(Saved entries)

Lemma acquired_bound i m source takeover nowMs (w : W) :
  routed i m (Some source) w /\ not_held (it_channel_id m) (it_value m) (w_hub w) (w_trace w) ->
  let r := acquire_source i source takeover nowMs w in Steps w r.2 /\ (r.1 <> None -> bound i m r.2).
Proof.
  intros [[Hcl Hm] Hn]. cbn zeta. pose proof Hcl as (Ha & Hr & _).
  destruct (acquire_source_spec i source takeover nowMs w Ha Hr) as (w1 & Hs & Hc & Hv & Hw & Hcat & Ht & Ho).
  split; [etransitivity; [by apply rtc_once|apply (calm_steps _ _ Hc)]|]. intros Hsome. eapply bound_stable; [exact Hc|].
  assert (Hview : view (session_of i (w_hub w1)) = view (session_of i (w_hub w))).
  { pose proof (awake_lookup i w Ha) as Hl. rewrite <- Hv in Hl. by apply session_of_view in Hl. }
  injection Hview as _ Hid Hrole Hready _. split_and!.
  - destruct Hcl as (_ & _ & Hg). unfold cleared, awake. rewrite Hready, Hrole, Hcat. split_and!; [|done..].
    pose proof (session_of_view i (w_hub w1) (view (session_of i (w_hub w)))) as Hx. rewrite Hx; [exact Ha|].
    rewrite Hv. by apply awake_lookup.
  - unfold owns_source. rewrite Ht, Hm, Hid. by apply Ho.
  - unfold not_held, pauseLatched in *. by rewrite Ht, Hw.
Qed.

Lemma perform_intent_from i m nowMs : from (cleared i m) (perform_intent i m nowMs : HubM E R ()).
Proof.
  intros w Hcl. unfold perform_intent. rewrite run_session. cbv zeta. generalize (hs_session_id (session_of i (w_hub w))). intros me.
  set (c := sourceForChannel (it_channel_id m)). destruct (call_hub c w) as (Hh & Hcat & Ht). rewrite (run_call c). cbv beta.
  assert (Hs : Step w (call c w).2) by (by apply step_call). destruct (call c w) as [mapped w1]. cbn [fst snd] in *.
  etransitivity; [by apply rtc_once|]. cbn [Answer c] in mapped.
  assert (Hr : routed i m mapped w1).
  { split; [by eapply cleared_same|]. rewrite Ht. cbn [mapped_to c]. by rewrite Z.eqb_refl. }
  clear Hs Hh Hcat Ht Hcl w. revert w1 Hr.
  match goal with |- forall w, _ -> Steps w (?k w).2 => change (from (routed i m mapped) k) end.
  apply from_calm; [apply routed_stable|keeps_walk|]. intros ts. destruct (existsb _ _); [apply from_stepwise; keeps_walk|].
  apply from_calm; [apply routed_stable|keeps_walk|]. intros [opened|detail]; [|apply from_stepwise; keeps_walk].
  destruct mapped as [source|].
  - apply (from_bind _ (fun r w => r = false -> routed i m (Some source) w /\ not_held (it_channel_id m) (it_value m) (w_hub w) (w_trace w))).
    { intros w Hr. by apply pause_refuses_spec. }
    intros [|]; [apply from_stepwise; keeps_walk|]. eapply from_imp; [intros w Hw; exact (Hw eq_refl)|].
    apply from_calm; [intros w w' Hc [Hr Hn]; split; [by eapply routed_stable|by eapply not_held_stable]|keeps_walk|].
    intros [|]; [apply from_stepwise; keeps_walk|].
    apply (from_bind _ (fun r w => r <> None -> bound i m w)); [intros w Hw; by apply acquired_bound|].
    intros [changed|]; [|apply from_stepwise; keeps_walk]. eapply from_imp; [intros w Hw; by apply Hw|].
    apply from_calm; [apply bound_stable|keeps_walk|]. intros us.
    apply from_calm; [apply bound_stable|keeps_walk|]. intros []. apply apply_intent_from.
  - eapply from_imp; [|apply apply_intent_from]. intros w [Hcl Hm]. split_and!; [done|..].
    + unfold owns_source. by rewrite Hm.
    + unfold not_held. by rewrite Hm.
Qed.

Lemma admitted_intent_from i m nowMs : from (cleared i m) (admitted_intent i m nowMs : HubM E R ()).
Proof.
  intros w Hcl. unfold admitted_intent. rewrite run_session, run_get. cbv zeta.
  repeat (case_match; [by_steps|]).
  repeat case_match; first [by apply perform_intent_from|by_steps].
Qed.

▸ **Requirement**
Give back each record above exactly as written.

▸ **Expected answer**
Lemma acquired_bound i m source takeover nowMs (w : W) :
  routed i m (Some source) w /\ not_held (it_channel_id m) (it_value m) (w_hub w) (w_trace w) ->
  let r := acquire_source i source takeover nowMs w in Steps w r.2 /\ (r.1 <> None -> bound i m r.2).
Proof.
  intros [[Hcl Hm] Hn]. cbn zeta. pose proof Hcl as (Ha & Hr & _).
  destruct (acquire_source_spec i source takeover nowMs w Ha Hr) as (w1 & Hs & Hc & Hv & Hw & Hcat & Ht & Ho).
  split; [etransitivity; [by apply rtc_once|apply (calm_steps _ _ Hc)]|]. intros Hsome. eapply bound_stable; [exact Hc|].
  assert (Hview : view (session_of i (w_hub w1)) = view (session_of i (w_hub w))).
  { pose proof (awake_lookup i w Ha) as Hl. rewrite <- Hv in Hl. by apply session_of_view in Hl. }
  injection Hview as _ Hid Hrole Hready _. split_and!.
  - destruct Hcl as (_ & _ & Hg). unfold cleared, awake. rewrite Hready, Hrole, Hcat. split_and!; [|done..].
    pose proof (session_of_view i (w_hub w1) (view (session_of i (w_hub w)))) as Hx. rewrite Hx; [exact Ha|].
    rewrite Hv. by apply awake_lookup.
  - unfold owns_source. rewrite Ht, Hm, Hid. by apply Ho.
  - unfold not_held, pauseLatched in *. by rewrite Ht, Hw.
Qed.

Lemma perform_intent_from i m nowMs : from (cleared i m) (perform_intent i m nowMs : HubM E R ()).
Proof.
  intros w Hcl. unfold perform_intent. rewrite run_session. cbv zeta. generalize (hs_session_id (session_of i (w_hub w))). intros me.
  set (c := sourceForChannel (it_channel_id m)). destruct (call_hub c w) as (Hh & Hcat & Ht). rewrite (run_call c). cbv beta.
  assert (Hs : Step w (call c w).2) by (by apply step_call). destruct (call c w) as [mapped w1]. cbn [fst snd] in *.
  etransitivity; [by apply rtc_once|]. cbn [Answer c] in mapped.
  assert (Hr : routed i m mapped w1).
  { split; [by eapply cleared_same|]. rewrite Ht. cbn [mapped_to c]. by rewrite Z.eqb_refl. }
  clear Hs Hh Hcat Ht Hcl w. revert w1 Hr.
  match goal with |- forall w, _ -> Steps w (?k w).2 => change (from (routed i m mapped) k) end.
  apply from_calm; [apply routed_stable|keeps_walk|]. intros ts. destruct (existsb _ _); [apply from_stepwise; keeps_walk|].
  apply from_calm; [apply routed_stable|keeps_walk|]. intros [opened|detail]; [|apply from_stepwise; keeps_walk].
  destruct mapped as [source|].
  - apply (from_bind _ (fun r w => r = false -> routed i m (Some source) w /\ not_held (it_channel_id m) (it_value m) (w_hub w) (w_trace w))).
    { intros w Hr. by apply pause_refuses_spec. }
    intros [|]; [apply from_stepwise; keeps_walk|]. eapply from_imp; [intros w Hw; exact (Hw eq_refl)|].
    apply from_calm; [intros w w' Hc [Hr Hn]; split; [by eapply routed_stable|by eapply not_held_stable]|keeps_walk|].
    intros [|]; [apply from_stepwise; keeps_walk|].
    apply (from_bind _ (fun r w => r <> None -> bound i m w)); [intros w Hw; by apply acquired_bound|].
    intros [changed|]; [|apply from_stepwise; keeps_walk]. eapply from_imp; [intros w Hw; by apply Hw|].
    apply from_calm; [apply bound_stable|keeps_walk|]. intros us.
    apply from_calm; [apply bound_stable|keeps_walk|]. intros []. apply apply_intent_from.
  - eapply from_imp; [|apply apply_intent_from]. intros w [Hcl Hm]. split_and!; [done|..].
    + unfold owns_source. by rewrite Hm.
    + unfold not_held. by rewrite Hm.
Qed.

Lemma admitted_intent_from i m nowMs : from (cleared i m) (admitted_intent i m nowMs : HubM E R ()).
Proof.
  intros w Hcl. unfold admitted_intent. rewrite run_session, run_get. cbv zeta.
  repeat (case_match; [by_steps|]).
  repeat case_match; first [by apply perform_intent_from|by_steps].
Qed.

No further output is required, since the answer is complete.